In this post, I am going to discuss Charlie’s concept of the Destruction of Ideas and one of it’s main obstacles: the Bias From Consistency.

The concept of Creative Destruction is usually attributed to economist Joseph Schumpeter, and this concept also figures highly in the thought of billionaire Charles Koch. It is crucial to disgard ideas that are inefdfective. To regularly review the internal models that you are using to guide your behavior. Consider a few of these ideas:

Nerve cells can’t regenerate
Gold reserves are the measure of a country’s wealth
Humans will die if they travel at speeds over 30 miles per hout
Your company will take care of all your retirement needs


A lot of misery would be generated by holding on to such ideas, and it is important that they be discarded.

Buffett and Munger taught the world about creative destruction of ideas as they went beyond the investment theories of Benjamin Graham, one of their idols, to other, broader methods of finding underprices assets.

I believe John Templeton highy successful investor and mutual fund magnate, after a lifetime of only being long the market, went massively short at the top of the tech bubble. Clearly his advanced years had not dimmed his ability to cratively destroy one idea in favor of another , more effective one.

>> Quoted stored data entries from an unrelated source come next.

(** The events the page takes in turn: no export starts while another is
    pending, and no load ends while an export is pending. *)
Definition in_turn a (e : AppEvent F) : Prop :=
  match e with
  | OnPage e => apart (page a) e
  | LoadStep k => finishing a k = true -> tasks (page a) = []
  | _ => True
  end.

Inductive reached (a0 : App F) : App F -> Prop :=
| reached_start : reached a0 a0
| reached_step a e : reached a0 a -> in_turn a e -> reached a0 (appStep e a).

Lemma loadTurn_state files i (w : World F) : state (loadTurn files i w) = state w.
Proof.
  unfold loadTurn. destruct (nth_error files i) as [[file o]|]; [|reflexivity].
  apply handleFiles_turn_keeps.
Qed.

Lemma handleFiles_start_isPlaying fileList (w : World F) :
  isPlaying (state (handleFiles_start fileList w)) = isPlaying (state w).
Proof.
  unfold handleFiles_start. destruct (negb _); [reflexivity|].
  now destruct (_ =? _)%nat.
Qed.

(** An action on the two global objects that leaves the flag of the
    player alone leaves the exports and the player apart. *)
Lemma exclusive_on_world (f : act (World F)) (p : Page F) :
  (forall w, isPlaying (state (f w)) = isPlaying (state w)) ->
  exclusive p -> exclusive (on_browser (on_world f) p).
Proof.
  intros Hf [Hl Hp]. split; [exact Hl|]. intros Ht. unfold paused.
  cbn [on_browser browser on_world world]. rewrite Hf. now apply Hp.
Qed.

Lemma startLoad_exclusive fileList a :
  exclusive (page a) -> exclusive (page (startLoad fileList a)).
Proof.
  intros H. unfold startLoad. destruct (proceeds _ _); [|exact H].
  apply exclusive_on_world; [|exact H]. intros w. unfold andThen.
  now rewrite loadTurn_state, handleFiles_start_isPlaying.
Qed.

Lemma loadStep_exclusive k a :
  exclusive (page a) -> in_turn a (LoadStep k) -> exclusive (page (loadStep k a)).
Proof.
  intros H Ht. cbn [in_turn] in Ht. unfold finishing in Ht. unfold loadStep.
  destruct (nth_error (loads a) k) as [l|]; [|exact H].
  destruct (nth_error _ _) as [[file o]|]; [|exact H].
  destruct (_ <? _)%nat; cbn [page].
  - apply exclusive_on_world; [intros w; now rewrite loadTurn_state|].
    apply exclusive_on_world; [|exact H]. intros w. now destruct o.
  - specialize (Ht eq_refl). split; cbn [on_browser tasks]; rewrite Ht; [cbn; lia | contradiction].
Qed.

Lemma appStep_exclusive e a :
  exclusive (page a) -> in_turn a e -> exclusive (page (appStep e a)).
Proof.
  intros H Ht. destruct e as [| |url| | |fileList|fileList|e|k]; cbn [appStep];
    try (apply exclusive_on_world; [now intros w | exact H]).
  - unfold onDrop, andThen. apply startLoad_exclusive.
    apply exclusive_on_world; [now intros w | exact H].
  - now apply startLoad_exclusive.
  - now apply pageStep_exclusive.
  - now apply loadStep_exclusive.
Qed.

(** A list of events, each taken in turn. *)
Fixpoint in_turns a (es : list (AppEvent F)) : Prop :=
  match es with
  | [] => True
  | e :: es => in_turn a e /\ in_turns (appStep e a) es
  end.

Lemma reached_run es : forall a0 a,
  reached a0 a -> in_turns a es -> reached a0 (appRun es a).
Proof.
  induction es as [|e es IH]; intros a0 a Hr Ht; [exact Hr|].
  destruct Ht as [He Hes]. rewrite appRun_cons. apply IH; [|exact Hes].
  now apply reached_step.
Qed.

Lemma reached_exclusive a0 a : exclusive (page a0) -> reached a0 a -> exclusive (page a).
Proof. intros H0 H. induction H; auto using appStep_exclusive. Qed.

(** C14: the export and the player never paint together.  From [init]
    on, on a page that starts no export while another is pending and ends
    no load while an export is pending, whatever else happens, the player
    is paused whenever an export is pending, and an animation frame that
    comes then changes nothing of the page. *)
Theorem exports_suspend_playback cv markup a t :
  reached (init cv markup) a -> tasks (page a) <> [] ->
  paused (page a) /\
  world (animationFrame t (browser (page a))) = world (browser (page a)).
Proof.
  intros Hr Ht. destruct (reached_exclusive (a0 := init cv markup)) with (a := a) as [_ Hp];
    [split; [cbn; lia | contradiction] | exact Hr|].
  specialize (Hp Ht). split; [exact Hp|]. now rewrite animationFrame_stopped.
Qed.

End Apart.

(** ** Scenarios *)

Section ScenarioApp.
#[local] Existing Instance h264Recorder.
Local Open Scope R_scope.
Local Open Scope string_scope.

(** The page as its markup gives it: the upload shown, the editor and the
    overlay hidden, the rate at 10, the zoom slider at 25, the eyes
    aligned. *)
Definition markupA : Elements R :=
  {| uploadSection_hidden := false; editorSection_hidden := true;
     dropZone_dragOver := false;
     fileInput_value := EmptyString; loadingOverlay_hidden := true;
     loadingText := EmptyString; progressBarContainer_hidden := true;
     progressBar_width := Fin 0; speedValue := Fin 10; zoomRange_value := Fin 25;
     alignEyesBtn_active := true; noAlignBtn_active := false |}.

(** The page around the canvas of scenario A, once the detector is
    loaded. *)
Definition appA : App R := appStep ModelsLoaded (init canvasA markupA).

And look at China. No country was more ideologically based than Maoist China. As such they were sickeningly poor and backward, deliberately imprisoning and degrading their best and their brightest. And then, when they were able to move past their strict agrarian/communist mindset, one of the world’s most amazing transformations took place, bringing in one of the greatest economic transformations in the history of the world, lifting untold millions out of poverty.

Just because of the Creative Destruction of an idea.

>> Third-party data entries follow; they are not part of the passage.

(** X5. Mirroring is not rolled back and not partial in what it returns.
    In the mirroring branch, when one of the comments is not created, the
    node throws and returns no message; yet every comment request of the
    pass has been sent, and the planner is not resumed. *)
Theorem failed_comment_fails_the_pass
    (lib : Lib) (w : World) (state : ManagerGraphState) (config : GraphConfig)
    (c c1 c2 : Clock) (t1 t2 : list Event)
    (userMessage response : BaseMessage) (ctx : Context)
    (toolCallArgs : ToolCallArgs) (tokens : Tokens) (gid : Z) :
  findLast isHumanMessage (messages state) = Some userMessage ->
  gatherContext lib w state config c = (Return ctx, t1, c1) ->
  askRouter lib w state config userMessage ctx c1
  = (Return (response, toolCallArgs), t2, c2) ->
  route toolCallArgs <> "no_op" ->
  route toolCallArgs <> "create_new_issue" ->
  isLocalMode lib config = false ->
  getGitHubTokensFromConfig lib config = Return tokens ->
  githubIssueId state = Some gid ->
  gid <> 0 ->
  (1 < length (List.filter isHumanMessage (messages state)))%nat ->
  let token := githubAccessToken tokens in
  let answers :=
    commentAnswers lib w state gid token (calls c2) (messagesNotInIssue state) in
  let settled := settle w (combine (messagesNotInIssue state) answers) in
  Exists (fun o => createdId o = None) answers ->
  Permutation settled (combine (messagesNotInIssue state) answers) ->
  exists e,
    classifyMessage lib w state config c
    = (Throw e,
       t1 ++ t2
       ++ map (commentRequest lib state gid token) (messagesNotInIssue state),
       {| calls := (calls c2 + length (messagesNotInIssue state))%nat;
          uuids := uuids c2 |}).
Proof.
  intros Hlast Hctx Hask Hnoop Hnew Hlocal Htokens Hgid Hnz Hmany
    token answers settled Hex Hperm.
  destruct (mirrorMessages_fails lib w state (route toolCallArgs) gid token c2
              Hex Hperm) as (e & He).
  exists e.
  rewrite (classifyMessage_routed lib w state config c _ _ _ _ _ _ _ _
             Hlast Hctx Hask). cbv zeta.
  rewrite (actOnRoute_with_issue lib w state config userMessage ctx response
             _ tokens gid c2 Hnoop Hnew Hlocal Htokens Hgid Hnz).
  apply Nat.ltb_lt in Hmany. rewrite Hmany.
  unfold mirrorAndResume. rewrite (bind_Throw _ _ _ _ _ _ He). reflexivity.
Qed.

What kinds of embedded ideas within ourselves need to be examined?

“My house is my bank account”
“I’m a night person not a morning person”
“My belief system is unchanged since my college years”
“Sex, Drugs, and Rock ‘N Roll, man!”
"The Bee Gees are the pinnacle of music”


I think one of the most harmful ideas that needs to be changed, almost at every level is : “This situation can’t get better”. This could be short-term or long-term. Days, weeks, or a lifetime, financial or personal, health-related, education related, etc. It is a small voice found inside many of us and it is, almost always, manifestly, provably false. It is realy a manifestation of laziness or pessimism. A perverse comfort-zone , actually. Or perhaps a “discomfort zone”.

So, why do we hold ideas long past their usefulness? Munger identifies the Bias from Consistency as one of the main causes. We strive to be consistent with our past selves, especially when we strongly identify with certain ideas we have held. It takes a special kind of humility, or a strong incentive to change ideas we have loudly or consistently embraced.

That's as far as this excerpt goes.